→ **REQUIRED WORK**: Each line of the records below that holds "ends" should be returned.

:: RECORDS SUPPLIED

(** Both stops come from one reference price: the entry close, then the
    highs that lifted them. *)
Lemma trade_stops s row s1 :
  (positions s == 0 \/ exists ref, 0 <= ref /\ stop_loss s == ref * (1 - slp) /\
     trailing_stop s == ref * (1 + tsp)) ->
  positive_prices row -> trade slp tsp s row = Ok s1 ->
  (positions s1 == 0 \/ exists ref, 0 <= ref /\ stop_loss s1 == ref * (1 - slp) /\
     trailing_stop s1 == ref * (1 + tsp)) /\
  (~ positions s == 0 -> ~ positions s1 == 0 ->
     stop_loss s <= stop_loss s1 /\ trailing_stop s <= trailing_stop s1).
Proof.
  intros HI (Ho & Hh & Hl & Hc) H; unfold trade in H.
  destruct (py_eq (positions s) 0) eqn:Z0.
  - split; [|intros Hn; py_facts; contradiction].
    destruct (buy row && py_lt 0 (capital s)).
    + destruct (py_div (capital s) (close_price row)); simpl in H; inversion H; subst; simpl.
      right; exists (close_price row); split_and; [lra | reflexivity | reflexivity].
    + inversion H; subst; exact HI.
  - destruct (py_lt (trailing_stop s) (high_price row)) eqn:T.
    + inversion H; subst; simpl; split.
      * right; exists (high_price row); split_and; [lra | reflexivity | reflexivity].
      * intros _ _; py_facts.
        destruct HI as [HI|(ref & Hr & Hs & Ht)]; [contradiction|].
        assert (Href : ref <= high_price row).
        { assert (0 <= ref * tsp) by (apply Qmult_le_0_compat; assumption).
          assert (ref * (1 + tsp) == ref + ref * tsp) by ring. lra. }
        split.
        -- rewrite Hs; apply Qmult_le_compat_r; [exact Href | lra].
        -- assert (0 <= high_price row * tsp) by (apply Qmult_le_0_compat; lra).
           assert (high_price row * (1 + tsp) == high_price row + high_price row * tsp) by ring.
           lra.
    + destruct (py_lt (low_price row) (stop_loss s)); inversion H; subst; simpl.
      * split; [left; reflexivity | intros _ Hn; exfalso; apply Hn; reflexivity].
      * split; [exact HI | intros _ _; split; apply Qle_refl].
Qed.

Lemma step_stops s row s' :
  (positions s == 0 \/ exists ref, 0 <= ref /\ stop_loss s == ref * (1 - slp) /\
     trailing_stop s == ref * (1 + tsp)) ->
  positive_prices row -> step slp tsp s row = Ok s' ->
  (positions s' == 0 \/ exists ref, 0 <= ref /\ stop_loss s' == ref * (1 - slp) /\
     trailing_stop s' == ref * (1 + tsp)) /\
  (~ positions s == 0 -> ~ positions s' == 0 ->
     stop_loss s <= stop_loss s' /\ trailing_stop s <= trailing_stop s').
Proof.
  intros HI Hr H; unfold step in H; apply bind_Ok in H as (s1 & E1 & H).
  apply TrailingSteps.trailing_record_spec in H as (_ & _ & _ & P & _ & SL & TS & _).
  rewrite P, SL, TS; exact (trade_stops s row s1 HI Hr E1).
Qed.

End Pct.
End TrailingStops.

(** ** Maximum and minimum of a list *)

Lemma fold_max_spec rest : forall m,
  let r := fold_left (fun m y => if py_lt m y then y else m) rest m in
  (r = m \/ In r rest) /\ m <= r /\ Forall (fun y => y <= r) rest.
Proof.
  induction rest as [|y rest IH]; intros m; simpl.
  - split_and; [left; reflexivity | apply Qle_refl | constructor].
  - destruct (py_lt m y) eqn:L; py_facts.
    + destruct (IH y) as (Hin & Hy & Hf); split_and.
      * right; destruct Hin as [->|Hin]; [left; reflexivity | right; exact Hin].
      * lra.
      * constructor; assumption.
    + destruct (IH m) as (Hin & Hm & Hf); split_and.
      * destruct Hin as [->|Hin]; [left; reflexivity | right; right; exact Hin].
      * exact Hm.
      * constructor; [lra | assumption].
Qed.

Lemma fold_min_spec rest : forall m,
  let r := fold_left (fun m y => if py_lt y m then y else m) rest m in
  (r = m \/ In r rest) /\ r <= m /\ Forall (fun y => r <= y) rest.
Proof.
  induction rest as [|y rest IH]; intros m; simpl.
  - split_and; [left; reflexivity | apply Qle_refl | constructor].
  - destruct (py_lt y m) eqn:L; py_facts.
    + destruct (IH y) as (Hin & Hy & Hf); split_and.
      * right; destruct Hin as [->|Hin]; [left; reflexivity | right; exact Hin].
      * lra.
      * constructor; assumption.
    + destruct (IH m) as (Hin & Hm & Hf); split_and.
      * destruct Hin as [->|Hin]; [left; reflexivity | right; right; exact Hin].
      * exact Hm.
      * constructor; [lra | assumption].
Qed.
(** ** Properties *)

(** C26: the effects of a write to a control register.  A write that the
    simulator refuses (enabling a hardware breakpoint, a control register that
    does not exist) fails.  Every other write succeeds; toggling paging, PAE,
    PSE or PGE ends every cached translation of both TLBs, loading CR3 ends
    exactly the non-global ones, and no other write ends any; no register
    outside a fixed list changes; the mode word and the decoder's copy stay the
    summary of the registers they are computed from, except that a write to
    EFER or RFLAGS changes that register and nothing else, so that the mode word
    keeps the summary of the old value; paging toggles long mode when it is
    enabled, and the time stamp counter reads back what was written, plus the
    cycles since. *)
Theorem control_registers (tc : ThreadContext) (r val : Z) :
  tlbs_wf tc → in_width 64 val →
  if writable r val then
    ∃ tc', setMiscReg tc r val = Ok tc' ∧ flushed_to (survives tc r val) tc tc' ∧
      (∀ i, i ∉ touched r → reg tc' i = reg tc i) ∧
      (mode_synced tc → r ≠ MISCREG_EFER → r ≠ MISCREG_RFLAGS → mode_synced tc') ∧
      (r = MISCREG_EFER ∨ r = MISCREG_RFLAGS → tc' = set_reg tc r val) ∧
      (r = MISCREG_CR0 → CR0_pg (Z.lxor (reg tc MISCREG_CR0) val) = true → Efer_lme (reg tc MISCREG_EFER) = true →
        Efer_lma (reg tc' MISCREG_EFER) = CR0_pg val) ∧
      (r = MISCREG_TSC → ∀ n, readMiscReg (tc' <| tc_curCycle := tc_curCycle tc + n |>) MISCREG_TSC = Ok (wrap 64 (val + n)))
  else ∃ f, setMiscReg tc r val = Err f.
Proof.
  intros Hwf Hv. destruct (writable r val) eqn:Hw; [|by apply setMiscReg_refused].
  destruct (setMiscReg_outcome tc r val Hwf Hw) as (tc' & Hs & Hf & Ht & Hm).
  exists tc'. do 4 (split; [done|]). split; [|split; [|intros -> n]].
  - intros [->| ->]; by injection Hs as <-.
  - intros -> Hpg Hlme. destruct (set_CR0_outcome tc val Hwf) as (tc2 & Hs2 & _ & _ & He & _).
    change (set_CR0 tc val = Ok tc') in Hs. assert (tc' = tc2) as -> by congruence. rewrite He. cbv zeta. rewrite Hpg, Hlme. cbn [andb].
    unfold Efer_lma, flag, set_flag. rewrite bits_insertBits by lia. by destruct (CR0_pg val).
  - change (Ok (set_reg tc MISCREG_TSC (wrap 64 (val - tc_curCycle tc))) = Ok tc') in Hs. injection Hs as <-.
    unfold readMiscReg. change (MISCREG_TSC =? MISCREG_TSC) with true. cbv iota. f_equal.
    change (wrap 64 (wrap 64 (val - tc_curCycle tc) + (tc_curCycle tc + n)) = wrap 64 (val + n)).
    rewrite wrap_add_wrap. f_equal. lia.
Qed.

(** A thread with a global and a local page in each TLB loads CR3. *)
Definition demo_x86_tlb : result TLB :=
  t ← TLB_make 2;
  '(t, _) ← tlb_insert t 0x200000 (demo_page 0x200000);
  '(t, _) ← tlb_insert t 0x400000 ((demo_page 0x400000) <| te_global := true |>);
  Ok t.
Definition demo_thread (t : TLB) : ThreadContext := isa_clear (mkTC (λ _, 0) 0 t t (λ _, 0) (PCState_make 0) 0 Active).
Lemma demo_x86_tlb_inv : ∃ t m, demo_x86_tlb = Ok t ∧ tlb_inv t m.
Proof.
  destruct (TLB_make_ok 2) as (t & Ht & Hwf & He); [done|]. unfold demo_x86_tlb. rewrite Ht. cbn [mbind result_bind].
  destruct (tlb_insert_ok t ∅ 0x200000 (demo_page 0x200000)) as (t1 & m1 & i & s & H1 & Hwf1 & E1 & _); [done|by rewrite He|done|..].
  { intros j e' [Hj Hu] _. rewrite He in Hj. apply lookup_replicate in Hj as [-> _]. done. }
  rewrite H1. cbn [mbind result_bind]. vm_compute in Ht. injection Ht as <-. vm_compute in H1. injection H1 as <- <-.
  destruct (tlb_insert_ok _ m1 0x400000 ((demo_page 0x400000) <| te_global := true |>) Hwf1) as (t2 & m2 & i & s2 & H2 & Hwf2 & E2 & _); [done|done|..].
  { intros [|[|j]] e' [[= <-] Hu]; [|done..]. by vm_compute. }
  rewrite H2. cbn [mbind result_bind]. vm_compute in H2. injection H2 as <- <-. eexists _, m2. split; [reflexivity|done].
Qed.
Lemma control_registers_witness :
  ∃ t tc', demo_x86_tlb = Ok t ∧ setMiscReg (demo_thread t) MISCREG_CR3 0x70000 = Ok tc' ∧
    (∀ i e, in_use (tc_itb tc') i e → te_global e = true) ∧ reg tc' MISCREG_CR3 = 0x70000.
Proof.
  destruct demo_x86_tlb_inv as (t & m & Ht & Hwf). exists t.
  assert (tlbs_wf (demo_thread t)) as Hw by (split; exists m; exact Hwf).
  assert (in_width 64 0x70000) as Hv by (unfold in_width; lia).
  pose proof (control_registers (demo_thread t) MISCREG_CR3 0x70000 Hw Hv) as (tc' & H1 & Hf & _).
  destruct Hf as (_ & H2 & _).
  exists tc'. split; [exact Ht|]. split; [exact H1|]. split.
  - intros i e Hu. apply H2 in Hu as [_ Hu]. exact Hu.
  - vm_compute in Ht. injection Ht as <-. vm_compute in H1. injection H1 as <-. reflexivity.
Defined.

::::

→ **RESULT**:
    PSE or PGE ends every cached translation of both TLBs, loading CR3 ends
    exactly the non-global ones, and no other write ends any; no register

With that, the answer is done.